PROVIDED DATA Block Start

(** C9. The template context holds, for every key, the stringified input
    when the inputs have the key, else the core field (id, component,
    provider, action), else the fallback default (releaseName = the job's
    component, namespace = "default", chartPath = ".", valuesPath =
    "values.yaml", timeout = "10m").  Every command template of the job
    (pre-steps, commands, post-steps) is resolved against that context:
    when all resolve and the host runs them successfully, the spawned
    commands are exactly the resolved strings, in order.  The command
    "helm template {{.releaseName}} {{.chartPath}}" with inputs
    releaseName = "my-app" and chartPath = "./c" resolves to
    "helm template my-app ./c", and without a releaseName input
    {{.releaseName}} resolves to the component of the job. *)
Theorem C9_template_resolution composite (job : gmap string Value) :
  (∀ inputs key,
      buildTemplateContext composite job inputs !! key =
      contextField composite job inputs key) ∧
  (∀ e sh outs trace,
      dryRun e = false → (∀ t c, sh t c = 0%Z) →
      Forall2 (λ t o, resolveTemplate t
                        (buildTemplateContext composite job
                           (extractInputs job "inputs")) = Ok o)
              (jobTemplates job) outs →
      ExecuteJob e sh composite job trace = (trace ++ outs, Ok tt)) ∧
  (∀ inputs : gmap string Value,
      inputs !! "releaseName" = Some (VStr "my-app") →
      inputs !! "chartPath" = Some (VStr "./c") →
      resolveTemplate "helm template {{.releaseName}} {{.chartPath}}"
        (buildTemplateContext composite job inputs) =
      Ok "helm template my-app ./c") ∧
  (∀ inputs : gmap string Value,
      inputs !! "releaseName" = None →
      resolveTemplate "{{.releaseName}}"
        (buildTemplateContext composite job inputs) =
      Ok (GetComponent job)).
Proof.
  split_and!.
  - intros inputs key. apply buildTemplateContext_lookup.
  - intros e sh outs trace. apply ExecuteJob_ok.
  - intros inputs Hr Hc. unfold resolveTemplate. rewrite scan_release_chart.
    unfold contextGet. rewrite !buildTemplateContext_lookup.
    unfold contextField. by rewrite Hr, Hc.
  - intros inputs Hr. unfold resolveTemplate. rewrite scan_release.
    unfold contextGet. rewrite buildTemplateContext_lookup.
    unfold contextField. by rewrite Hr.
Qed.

PROVIDED DATA Block End
PROVIDED DATA Block Start

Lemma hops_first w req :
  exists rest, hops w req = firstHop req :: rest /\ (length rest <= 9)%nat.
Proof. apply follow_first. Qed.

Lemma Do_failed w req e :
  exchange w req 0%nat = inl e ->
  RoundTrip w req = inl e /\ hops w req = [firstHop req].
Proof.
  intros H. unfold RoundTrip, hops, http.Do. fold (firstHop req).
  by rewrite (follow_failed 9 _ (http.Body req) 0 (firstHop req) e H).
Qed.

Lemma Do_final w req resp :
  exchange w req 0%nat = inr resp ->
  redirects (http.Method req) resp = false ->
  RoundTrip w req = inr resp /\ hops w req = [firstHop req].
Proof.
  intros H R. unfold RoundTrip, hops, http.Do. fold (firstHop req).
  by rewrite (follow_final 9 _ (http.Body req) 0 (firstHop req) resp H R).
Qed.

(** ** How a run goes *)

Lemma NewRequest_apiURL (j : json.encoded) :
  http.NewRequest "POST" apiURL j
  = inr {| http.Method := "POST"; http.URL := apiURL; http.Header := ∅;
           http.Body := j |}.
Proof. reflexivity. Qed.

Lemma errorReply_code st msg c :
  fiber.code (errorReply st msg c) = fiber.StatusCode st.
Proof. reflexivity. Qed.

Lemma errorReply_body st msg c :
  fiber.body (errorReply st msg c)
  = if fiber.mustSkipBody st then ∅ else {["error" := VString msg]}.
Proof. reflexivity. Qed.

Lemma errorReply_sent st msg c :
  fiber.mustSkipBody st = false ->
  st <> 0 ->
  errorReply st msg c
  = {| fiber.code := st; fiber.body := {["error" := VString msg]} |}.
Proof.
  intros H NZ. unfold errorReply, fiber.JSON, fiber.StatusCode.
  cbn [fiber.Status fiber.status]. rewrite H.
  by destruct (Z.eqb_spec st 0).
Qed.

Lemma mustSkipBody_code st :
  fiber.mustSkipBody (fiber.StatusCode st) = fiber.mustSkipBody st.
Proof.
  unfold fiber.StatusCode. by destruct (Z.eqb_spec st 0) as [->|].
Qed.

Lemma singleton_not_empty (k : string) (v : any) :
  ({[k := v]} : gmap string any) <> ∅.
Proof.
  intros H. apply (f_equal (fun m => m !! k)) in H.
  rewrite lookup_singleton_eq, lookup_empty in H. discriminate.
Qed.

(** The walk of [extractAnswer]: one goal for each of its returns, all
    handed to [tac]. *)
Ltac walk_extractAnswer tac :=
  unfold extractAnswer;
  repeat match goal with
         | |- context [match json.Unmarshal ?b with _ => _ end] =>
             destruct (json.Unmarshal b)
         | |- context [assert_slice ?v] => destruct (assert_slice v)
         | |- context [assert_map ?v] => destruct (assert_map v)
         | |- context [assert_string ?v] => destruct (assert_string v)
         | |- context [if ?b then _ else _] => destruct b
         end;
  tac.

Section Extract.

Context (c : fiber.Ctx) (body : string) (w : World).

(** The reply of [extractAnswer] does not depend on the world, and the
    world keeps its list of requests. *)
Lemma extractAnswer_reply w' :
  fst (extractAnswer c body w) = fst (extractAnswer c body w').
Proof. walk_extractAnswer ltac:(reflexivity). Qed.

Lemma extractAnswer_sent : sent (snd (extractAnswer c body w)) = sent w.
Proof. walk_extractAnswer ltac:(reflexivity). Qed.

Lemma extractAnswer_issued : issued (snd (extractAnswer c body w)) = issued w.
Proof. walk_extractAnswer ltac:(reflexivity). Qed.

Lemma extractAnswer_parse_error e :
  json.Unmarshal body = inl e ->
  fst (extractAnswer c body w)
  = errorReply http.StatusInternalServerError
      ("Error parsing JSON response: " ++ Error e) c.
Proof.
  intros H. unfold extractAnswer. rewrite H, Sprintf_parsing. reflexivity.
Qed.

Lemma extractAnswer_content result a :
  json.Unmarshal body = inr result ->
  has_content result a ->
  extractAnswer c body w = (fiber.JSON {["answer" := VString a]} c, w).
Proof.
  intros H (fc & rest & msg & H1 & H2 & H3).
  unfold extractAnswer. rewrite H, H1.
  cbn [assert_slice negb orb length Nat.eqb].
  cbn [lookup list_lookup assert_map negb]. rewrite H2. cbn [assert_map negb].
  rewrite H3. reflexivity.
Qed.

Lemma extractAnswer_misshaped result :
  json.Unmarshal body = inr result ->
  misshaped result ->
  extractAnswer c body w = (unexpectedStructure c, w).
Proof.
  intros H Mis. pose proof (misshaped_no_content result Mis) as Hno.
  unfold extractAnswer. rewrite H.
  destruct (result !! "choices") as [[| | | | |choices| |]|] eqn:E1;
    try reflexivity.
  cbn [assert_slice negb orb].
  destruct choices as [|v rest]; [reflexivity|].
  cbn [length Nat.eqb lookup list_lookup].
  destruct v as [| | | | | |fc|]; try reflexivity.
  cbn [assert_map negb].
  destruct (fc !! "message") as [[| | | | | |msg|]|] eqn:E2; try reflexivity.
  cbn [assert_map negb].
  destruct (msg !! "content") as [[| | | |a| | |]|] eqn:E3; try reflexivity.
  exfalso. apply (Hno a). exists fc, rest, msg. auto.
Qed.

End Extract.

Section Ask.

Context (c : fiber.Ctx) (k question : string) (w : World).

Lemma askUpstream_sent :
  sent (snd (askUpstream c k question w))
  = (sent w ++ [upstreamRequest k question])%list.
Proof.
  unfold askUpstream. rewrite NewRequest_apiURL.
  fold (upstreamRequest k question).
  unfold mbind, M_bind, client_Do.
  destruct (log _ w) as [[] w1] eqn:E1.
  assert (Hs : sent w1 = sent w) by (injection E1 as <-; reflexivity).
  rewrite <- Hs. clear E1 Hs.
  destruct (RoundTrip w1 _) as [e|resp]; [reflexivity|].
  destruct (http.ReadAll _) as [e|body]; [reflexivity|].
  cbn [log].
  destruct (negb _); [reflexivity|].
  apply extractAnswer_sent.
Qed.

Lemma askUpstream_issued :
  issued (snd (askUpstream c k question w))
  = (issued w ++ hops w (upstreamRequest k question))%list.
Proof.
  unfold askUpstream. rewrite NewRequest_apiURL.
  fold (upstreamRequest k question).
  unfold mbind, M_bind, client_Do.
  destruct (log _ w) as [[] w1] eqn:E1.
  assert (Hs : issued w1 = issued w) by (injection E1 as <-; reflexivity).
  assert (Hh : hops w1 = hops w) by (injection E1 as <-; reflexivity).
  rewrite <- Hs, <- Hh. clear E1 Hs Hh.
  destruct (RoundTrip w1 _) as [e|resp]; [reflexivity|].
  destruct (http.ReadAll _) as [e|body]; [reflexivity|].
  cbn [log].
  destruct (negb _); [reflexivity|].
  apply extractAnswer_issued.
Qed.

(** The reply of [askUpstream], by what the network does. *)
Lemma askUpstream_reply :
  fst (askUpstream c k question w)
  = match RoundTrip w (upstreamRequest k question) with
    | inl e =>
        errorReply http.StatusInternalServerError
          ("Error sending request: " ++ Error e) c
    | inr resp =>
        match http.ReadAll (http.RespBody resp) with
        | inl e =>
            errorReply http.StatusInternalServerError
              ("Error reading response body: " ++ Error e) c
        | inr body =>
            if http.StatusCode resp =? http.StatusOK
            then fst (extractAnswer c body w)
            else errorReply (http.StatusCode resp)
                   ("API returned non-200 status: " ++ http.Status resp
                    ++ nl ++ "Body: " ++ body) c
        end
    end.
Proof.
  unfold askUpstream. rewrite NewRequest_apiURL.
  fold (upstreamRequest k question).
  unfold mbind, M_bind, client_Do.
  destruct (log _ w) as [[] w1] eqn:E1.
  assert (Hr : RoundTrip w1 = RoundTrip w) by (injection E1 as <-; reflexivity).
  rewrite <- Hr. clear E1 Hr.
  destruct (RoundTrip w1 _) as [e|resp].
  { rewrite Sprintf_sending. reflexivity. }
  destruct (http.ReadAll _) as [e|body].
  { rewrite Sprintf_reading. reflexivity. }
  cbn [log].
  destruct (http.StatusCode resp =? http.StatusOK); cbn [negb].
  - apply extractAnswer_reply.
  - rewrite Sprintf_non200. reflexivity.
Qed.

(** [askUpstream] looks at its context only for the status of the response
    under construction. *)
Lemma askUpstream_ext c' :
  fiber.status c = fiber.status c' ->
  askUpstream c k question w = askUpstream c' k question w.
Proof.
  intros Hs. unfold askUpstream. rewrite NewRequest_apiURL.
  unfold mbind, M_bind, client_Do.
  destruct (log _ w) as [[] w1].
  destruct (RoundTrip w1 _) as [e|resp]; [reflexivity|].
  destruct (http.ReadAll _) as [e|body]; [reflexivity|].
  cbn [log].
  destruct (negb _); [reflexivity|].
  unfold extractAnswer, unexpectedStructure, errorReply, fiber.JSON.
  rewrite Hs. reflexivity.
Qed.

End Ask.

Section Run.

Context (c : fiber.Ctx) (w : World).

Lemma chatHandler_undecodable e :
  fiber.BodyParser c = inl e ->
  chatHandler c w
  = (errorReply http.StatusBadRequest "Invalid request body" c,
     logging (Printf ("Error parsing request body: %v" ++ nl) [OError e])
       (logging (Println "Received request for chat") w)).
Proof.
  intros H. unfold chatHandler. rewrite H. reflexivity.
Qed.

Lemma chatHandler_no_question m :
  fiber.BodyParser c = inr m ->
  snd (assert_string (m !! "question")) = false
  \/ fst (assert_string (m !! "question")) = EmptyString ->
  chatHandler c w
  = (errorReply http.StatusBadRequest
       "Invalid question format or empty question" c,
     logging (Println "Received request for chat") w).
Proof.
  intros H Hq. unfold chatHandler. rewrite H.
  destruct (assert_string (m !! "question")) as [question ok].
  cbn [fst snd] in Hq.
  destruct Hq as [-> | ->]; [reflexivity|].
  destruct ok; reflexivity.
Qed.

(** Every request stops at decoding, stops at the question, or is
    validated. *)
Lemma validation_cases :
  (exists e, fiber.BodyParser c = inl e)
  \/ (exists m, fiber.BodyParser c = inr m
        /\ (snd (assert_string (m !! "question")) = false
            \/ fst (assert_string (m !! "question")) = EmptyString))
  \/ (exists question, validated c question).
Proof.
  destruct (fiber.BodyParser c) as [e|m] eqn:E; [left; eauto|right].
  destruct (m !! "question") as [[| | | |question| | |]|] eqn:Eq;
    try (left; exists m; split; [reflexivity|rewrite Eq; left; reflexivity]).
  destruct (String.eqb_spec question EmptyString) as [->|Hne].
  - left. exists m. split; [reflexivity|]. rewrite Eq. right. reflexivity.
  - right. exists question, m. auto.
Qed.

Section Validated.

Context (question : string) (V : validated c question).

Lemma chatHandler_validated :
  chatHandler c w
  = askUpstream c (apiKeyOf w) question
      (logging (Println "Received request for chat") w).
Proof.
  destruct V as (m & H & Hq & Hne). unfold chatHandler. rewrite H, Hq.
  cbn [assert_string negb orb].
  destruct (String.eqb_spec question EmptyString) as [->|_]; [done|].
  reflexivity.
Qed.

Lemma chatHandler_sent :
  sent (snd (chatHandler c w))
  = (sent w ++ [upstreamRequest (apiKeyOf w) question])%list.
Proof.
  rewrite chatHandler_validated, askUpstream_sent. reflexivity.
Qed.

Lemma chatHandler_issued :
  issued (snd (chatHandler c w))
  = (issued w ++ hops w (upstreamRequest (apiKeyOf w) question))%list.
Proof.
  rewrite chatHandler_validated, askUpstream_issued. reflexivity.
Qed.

PROVIDED DATA Block End
PROVIDED DATA Block Start

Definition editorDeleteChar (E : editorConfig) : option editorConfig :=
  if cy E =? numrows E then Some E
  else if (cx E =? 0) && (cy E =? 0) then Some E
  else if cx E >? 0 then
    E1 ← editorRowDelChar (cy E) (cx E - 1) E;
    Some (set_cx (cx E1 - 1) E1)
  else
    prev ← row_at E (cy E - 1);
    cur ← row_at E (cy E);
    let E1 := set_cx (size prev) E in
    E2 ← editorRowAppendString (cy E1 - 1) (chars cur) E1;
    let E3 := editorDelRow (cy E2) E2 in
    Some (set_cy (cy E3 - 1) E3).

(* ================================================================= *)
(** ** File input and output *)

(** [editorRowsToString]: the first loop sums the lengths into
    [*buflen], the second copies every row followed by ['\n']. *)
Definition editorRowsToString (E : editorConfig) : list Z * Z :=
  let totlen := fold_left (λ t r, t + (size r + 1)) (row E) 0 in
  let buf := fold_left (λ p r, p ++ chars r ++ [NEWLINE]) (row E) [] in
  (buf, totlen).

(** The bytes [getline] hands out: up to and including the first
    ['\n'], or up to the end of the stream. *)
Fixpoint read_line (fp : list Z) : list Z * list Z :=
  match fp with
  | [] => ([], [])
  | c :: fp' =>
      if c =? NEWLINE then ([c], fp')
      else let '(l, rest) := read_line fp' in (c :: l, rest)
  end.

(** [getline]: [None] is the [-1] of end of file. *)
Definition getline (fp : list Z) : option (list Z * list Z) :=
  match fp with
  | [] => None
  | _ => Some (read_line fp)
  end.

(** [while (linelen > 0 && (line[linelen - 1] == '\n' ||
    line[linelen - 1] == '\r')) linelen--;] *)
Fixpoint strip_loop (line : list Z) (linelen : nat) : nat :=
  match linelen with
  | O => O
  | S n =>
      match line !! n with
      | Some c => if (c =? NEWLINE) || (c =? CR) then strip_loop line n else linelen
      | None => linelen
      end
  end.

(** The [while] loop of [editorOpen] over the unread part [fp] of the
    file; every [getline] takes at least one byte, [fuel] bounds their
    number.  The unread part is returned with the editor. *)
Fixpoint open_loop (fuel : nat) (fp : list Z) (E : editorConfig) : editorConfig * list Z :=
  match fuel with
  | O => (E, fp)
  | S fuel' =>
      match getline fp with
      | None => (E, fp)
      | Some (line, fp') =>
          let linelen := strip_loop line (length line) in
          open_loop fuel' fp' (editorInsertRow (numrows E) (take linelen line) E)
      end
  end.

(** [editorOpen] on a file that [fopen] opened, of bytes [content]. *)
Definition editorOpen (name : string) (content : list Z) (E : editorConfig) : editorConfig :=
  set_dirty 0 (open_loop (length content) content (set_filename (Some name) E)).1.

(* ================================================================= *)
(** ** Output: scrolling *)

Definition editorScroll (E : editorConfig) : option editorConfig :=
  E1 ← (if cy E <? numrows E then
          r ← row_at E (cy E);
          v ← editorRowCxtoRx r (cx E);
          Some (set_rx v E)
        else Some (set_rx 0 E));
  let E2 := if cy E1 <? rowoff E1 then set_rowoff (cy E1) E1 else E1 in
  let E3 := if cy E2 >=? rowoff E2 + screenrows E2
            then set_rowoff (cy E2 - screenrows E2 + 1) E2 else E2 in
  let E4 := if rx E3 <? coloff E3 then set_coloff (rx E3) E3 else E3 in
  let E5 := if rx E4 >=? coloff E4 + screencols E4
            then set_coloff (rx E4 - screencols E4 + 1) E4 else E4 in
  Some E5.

PROVIDED DATA Block End

> [YOUR ASSIGNMENT]
Check each line of the records for the word "fuel", and show the lines that contain it.

> [YOUR SOLUTION]
    file; every [getline] takes at least one byte, [fuel] bounds their
Fixpoint open_loop (fuel : nat) (fp : list Z) (E : editorConfig) : editorConfig * list Z :=
  match fuel with
  | S fuel' =>
          open_loop fuel' fp' (editorInsertRow (numrows E) (take linelen line) E)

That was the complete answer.